Saved data entries
· · · · · · ·
Definition validate_block_with_txids_and_size (block : Block) (height : Z) (params : ConsensusParams)
    (flags : ValidationFlags) (block_size : option Z) : result ValidationError (list Hash256) :=
  match transactions block with
  | [] => Err (InvalidBlock "block must contain at least one transaction")
  | coinbase :: _ =>
      _ ← require (negb (wrap_u32 (Z.of_nat (length (transactions block))) >? MAX_BLOCK_SIZE))
            (InvalidBlock "block transaction count too large");
      block_size ← (match block_size with
                    | Some size => Ok size
                    | None =>
                        encoded ← map_err EncodingFailure (block_consensus_encode block);
                        Ok (wrap_u32 (Z.of_nat (length encoded)))
                    end);
      _ ← require (negb (block_size >? MAX_BLOCK_SIZE)) (InvalidBlock "block size too large");
      _ ← validate_header (header block) height params flags;
      txids ← txids_of (transactions block);
      _ ← validate_merkle_root block txids;
      _ ← require (negb ((height >? 20) && negb (coinbase_height_matches coinbase height)))
            (InvalidBlock "coinbase height mismatch");
      let branch_id := current_epoch_branch_id height (upgrades params) in
      let tx_flags :=
        mkFlags (check_pow flags) (check_pon flags) (check_script flags) false (shielded_params flags) in
      _ ← scan_transactions (time (header block)) height params branch_id tx_flags (mkScan ∅ ∅) 0
            (transactions block) txids;
      _ ← require (negb (block_sigops block >? MAX_BLOCK_SIGOPS))
            (InvalidBlock "block sigops limit exceeded");
      let shielded_txs := List.filter has_shielded (transactions block) in
      _ ← (if check_shielded flags && negb (is_nil shielded_txs) then
             params ← loaded_params flags;
             verify_all branch_id params shielded_txs
           else Ok tt);
      Ok txids
  end.

Definition validate_block_with_txids (block : Block) (height : Z) (params : ConsensusParams)
    (flags : ValidationFlags) : result ValidationError (list Hash256) :=
  validate_block_with_txids_and_size block height params flags None.
Definition validate_block (block : Block) (height : Z) (params : ConsensusParams)
    (flags : ValidationFlags) : result ValidationError unit :=
  _ ← validate_block_with_txids_and_size block height params flags None; Ok tt.

(** The last transaction with an id wins. *)
Fixpoint index_loop (index : nat) (txs : list Transaction) (m : gmap Hash256 nat)
    : result ValidationError (gmap Hash256 nat) :=
  match txs with
  | [] => Ok m
  | tx :: txs => id ← map_err EncodingFailure (txid tx); index_loop (S index) txs (<[id := index]> m)
  end.
Definition index_transactions (block : Block) : result ValidationError (gmap Hash256 nat) :=
  index_loop 0 (transactions block) ∅.
End validation.

(** ** Laws of the checks *)
Lemma require_Ok check e u : require check e = Ok u <-> check = true.
Proof. destruct check; simpl; split; try done; by destruct u. Qed.

Lemma require_bind {A} check e (k : unit -> result ValidationError A) a :
  (x ← require check e; k x) = Ok a <-> check = true /\ k tt = Ok a.
Proof. destruct check; simpl; naive_solver. Qed.

Lemma insert_all_Ok {A} `{Countable A} e (seen s : gset A) l :
  insert_all e seen l = Ok s ->
  NoDup l /\ (forall x, x ∈ l -> x ∉ seen) /\ s = list_to_set l ∪ seen.
Proof.
  revert seen; induction l as [|x l IH]; intros seen; cbn [insert_all].
  - intros [= ->]. split_and!; [constructor|by intros x Hx%elem_of_nil|]. simpl. by rewrite union_empty_l_L.
  - case_bool_decide as Hx; [done|]. intros Hs. destruct (IH _ Hs) as (Hn&Hf&->). split_and!.
    + constructor; [|done]. intros Hin. apply (Hf x Hin), elem_of_union_l, elem_of_singleton_2, eq_refl.
    + intros y [->|Hy]%elem_of_cons; [done|]. specialize (Hf y Hy).
      by apply not_elem_of_union in Hf as [_ ?].
    + cbn [list_to_set]. by rewrite (assoc_L (∪)), (comm_L (∪) (list_to_set l)).
Qed.

Lemma checked_total_Ok a b t :
  checked_total a b = Ok t <-> t = a + b /\ is_i64 t /\ t <= MAX_MONEY.
Proof.
  unfold checked_total, checked_add_i64. cbv zeta. split.
  - intros E. apply bind_Ok in E as (v&E&E2). apply ok_or_Ok in E.
    destruct ((_ <=? a + b) && (a + b <=? _)) eqn:Hr; [|done]. injection E as <-.
    apply require_bind in E2 as [Hm [= <-]]. apply andb_true_iff in Hr as [H1%Z.leb_le H2%Z.leb_le].
    rewrite negb_true_iff, Z.gtb_ltb, Z.ltb_ge in Hm. split; [done|]. split; [int_lia|done].
  - intros (->&Hi&Hm).
    replace ((_ <=? a + b) && (a + b <=? _)) with true by (symmetry; apply andb_true_iff; rewrite !Z.leb_le; int_lia).
    cbn [ok_or mbind result_bind]. replace (a + b >? MAX_MONEY) with false; [done|].
    symmetry. rewrite Z.gtb_ltb, Z.ltb_ge. done.
Qed.

Definition sumZ (l : list Z) : Z := fold_right Z.add 0 l.

Lemma check_range v lo hi : negb ((v <? lo) || (v >? hi)) = true <-> lo <= v <= hi.
Proof. rewrite negb_true_iff, orb_false_iff, Z.gtb_ltb, !Z.ltb_ge. lia. Qed.

Lemma sum_outputs_Ok v outs t :
  sum_outputs v outs = Ok t ->
  t = v + sumZ (map value outs) /\ Forall (fun o => 0 <= value o <= MAX_MONEY) outs
  /\ (v <= MAX_MONEY -> t <= MAX_MONEY).
Proof.
  revert v; induction outs as [|o outs IH]; intros v; cbn [sum_outputs map sumZ fold_right].
  - intros [= ->]. split_and!; [lia|constructor|done].
  - intros E. apply require_bind in E as [Hr%check_range E]. apply bind_Ok in E as (v'&Hv&E).
    apply checked_total_Ok in Hv as (->&_&Hm). destruct (IH _ E) as (->&Hf&Hle).
    unfold sumZ. split_and!; [lia|by constructor|auto].
Qed.

Lemma sum_joinsplits_old_Ok v js t :
  sum_joinsplits_old v js = Ok t ->
  t = v + sumZ (map vpub_old js)
  /\ Forall (fun j => 0 <= vpub_old j <= MAX_MONEY /\ 0 <= vpub_new j <= MAX_MONEY
                      /\ (vpub_old j = 0 \/ vpub_new j = 0)) js
  /\ (v <= MAX_MONEY -> t <= MAX_MONEY).
Proof.
  revert v; induction js as [|j js IH]; intros v; cbn [sum_joinsplits_old map sumZ fold_right].
  - intros [= ->]. split_and!; [lia|constructor|done].
  - intros E. apply require_bind in E as [Hr1%check_range E]. apply require_bind in E as [Hr2%check_range E].
    apply require_bind in E as [Hz E]. apply bind_Ok in E as (v'&Hv&E).
    apply checked_total_Ok in Hv as (->&_&Hm). destruct (IH _ E) as (->&Hf&Hle).
    unfold sumZ. split_and!; [lia| |auto]. constructor; [|done]. split_and!; lia.
Qed.

Lemma sum_joinsplits_new_Ok v js t :
  sum_joinsplits_new v js = Ok t ->
  t = v + sumZ (map vpub_new js) /\ (v <= MAX_MONEY -> t <= MAX_MONEY).
Proof.
  revert v; induction js as [|j js IH]; intros v; cbn [sum_joinsplits_new map sumZ fold_right].
  - intros [= ->]. split; [lia|done].
  - intros E. apply bind_Ok in E as (v'&Hv&E). apply checked_total_Ok in Hv as (->&_&Hm).
    destruct (IH _ E) as (->&Hle). unfold sumZ. split; [lia|auto].
Qed.

(** ** What acceptance means *)
Definition values_ok (tx : Transaction) : Prop :=
  Forall (fun o => 0 <= value o <= MAX_MONEY) (vout tx)
  /\ Forall (fun j => 0 <= vpub_old j <= MAX_MONEY /\ 0 <= vpub_new j <= MAX_MONEY
                      /\ (vpub_old j = 0 \/ vpub_new j = 0)) (join_splits tx)
  /\ - MAX_MONEY <= value_balance tx <= MAX_MONEY
  /\ sumZ (map value (vout tx)) + Z.max 0 (- value_balance tx) + sumZ (map vpub_old (join_splits tx)) <= MAX_MONEY
  /\ sumZ (map vpub_new (join_splits tx)) + Z.max 0 (value_balance tx) <= MAX_MONEY.

Lemma check_values_Ok tx u : check_values tx = Ok u -> values_ok tx.
Proof.
  unfold check_values. cbv zeta. intros E. apply bind_Ok in E as (v&Hv&E).
  apply sum_outputs_Ok in Hv as (->&Hf&Hle). specialize (Hle ltac:(by vm_compute)).
  apply require_bind in E as [_ E]. apply require_bind in E as [Hb E].
  rewrite negb_true_iff, orb_false_iff, Z.gtb_ltb, !Z.ltb_ge in Hb.
  apply bind_Ok in E as (v&Hv&E).
  assert (v = sumZ (map value (vout tx)) + Z.max 0 (- value_balance tx) /\ v <= MAX_MONEY) as [-> Hv'].
  { destruct (Z.leb_spec (value_balance tx) 0).
    - apply checked_total_Ok in Hv as (->&_&?). lia.
    - injection Hv as <-. lia. }
  apply bind_Ok in E as (v2&Hv2&E). apply sum_joinsplits_old_Ok in Hv2 as (->&Hj&Hle2).
  specialize (Hle2 Hv'). apply bind_Ok in E as (v3&Hv3&E). apply sum_joinsplits_new_Ok in Hv3 as (->&Hle3).
  specialize (Hle3 ltac:(by vm_compute)).
  assert (0 + sumZ (map vpub_new (join_splits tx)) + Z.max 0 (value_balance tx) <= MAX_MONEY).
  { destruct (Z.geb_spec (value_balance tx) 0); [|lia].
    apply bind_Ok in E as (v4&Hv4&_). apply checked_total_Ok in Hv4 as (->&_&?). lia. }
  unfold values_ok. split_and!; try done; lia.
Qed.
· · · · · · ·
▶ [WORK INSTRUCTION]:
Using the data above, repeat exactly the lines that begin at the line with "params ← loaded_params flags;" and end at the line with "(** The last transaction with an id wins. *)", both ends included.

▶ [RESULT]:
             params ← loaded_params flags;
             verify_all branch_id params shielded_txs
           else Ok tt);
      Ok txids
  end.

Definition validate_block_with_txids (block : Block) (height : Z) (params : ConsensusParams)
    (flags : ValidationFlags) : result ValidationError (list Hash256) :=
  validate_block_with_txids_and_size block height params flags None.
Definition validate_block (block : Block) (height : Z) (params : ConsensusParams)
    (flags : ValidationFlags) : result ValidationError unit :=
  _ ← validate_block_with_txids_and_size block height params flags None; Ok tt.

(** The last transaction with an id wins. *)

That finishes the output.